Saved entries

(** C6: in any run, [seen] and [lost] alternate for each server and aircraft: a tick lists
    as seen exactly the live aircraft the server has not been told of since its last
    (re)connection, as lost exactly the expired ones it has been told of, and afterwards
    what the server has been told is the live part of the table. *)
Theorem announcements_alternate user t0 n e ob now s addr :
  reachable (start user t0 n) (step n) (e, ob) -> (s < n)%nat ->
  let sw := sweep now n (hash_iter (aircraft e)) in
  ((s, addr) ∈ ask (sw_seen sw !!! s) s <->
     ~ (s, addr) ∈ told ob /\ exists a, aircraft e !! addr = Some a /\ expired now a = false) /\
  ((s, addr) ∈ ask (sw_lost sw !!! s) s <->
     (s, addr) ∈ told ob /\ exists a, aircraft e !! addr = Some a /\ expired now a = true) /\
  ((s, addr) ∈ told (observe ob (OpTick now) (tick e now).2) <->
     exists a, aircraft e !! addr = Some a /\ expired now a = false).
Proof.
  intros [He _ Ht]%run_reachable Hs sw. cbn [fst snd] in *. unfold sw. split_and!.
  - rewrite (ask_seen n) by done. rewrite Ht. split.
    + intros (a & ps & Ha & Hx & Hps & Hf). split; [|by exists a].
      intros (a' & ps' & ? & ? & ?)%flag_true. congruence.
    + intros [Hn (a & Ha & Hx)]. destruct (flag_some n e s addr a He Ha Hs) as [ps Hps].
      exists a, ps. split_and!; [done..|]. destruct (announced ps) eqn:E; [|done].
      exfalso. apply Hn, flag_true. eauto.
  - rewrite (ask_lost n) by done. rewrite Ht, flag_true. split.
    + intros (a & ps & Ha & Hx & Hps & Hf). split; [by exists a, ps|by exists a].
    + intros [(a & ps & Ha & Hps & Hf) (a' & Ha' & Hx)]. rewrite Ha in Ha'. injection Ha' as <-. by exists a, ps.
  - cbn [observe told]. rewrite (tick_told n) by done. rewrite flag_tick. split.
    + intros (a & ps & Ha & Hx & _). by exists a.
    + intros (a & Ha & Hx). destruct (flag_some n e s addr a He Ha Hs) as [ps Hps]. by exists a, ps.
Qed.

### WHAT TO WORK ON
Please reply with an exact copy of the lines above, starting at the first and ending at the line that holds "((s, addr) ∈ ask (sw_seen sw !!! s) s <->".

### EXERCISE OUTPUT
(** C6: in any run, [seen] and [lost] alternate for each server and aircraft: a tick lists
    as seen exactly the live aircraft the server has not been told of since its last
    (re)connection, as lost exactly the expired ones it has been told of, and afterwards
    what the server has been told is the live part of the table. *)
Theorem announcements_alternate user t0 n e ob now s addr :
  reachable (start user t0 n) (step n) (e, ob) -> (s < n)%nat ->
  let sw := sweep now n (hash_iter (aircraft e)) in
  ((s, addr) ∈ ask (sw_seen sw !!! s) s <->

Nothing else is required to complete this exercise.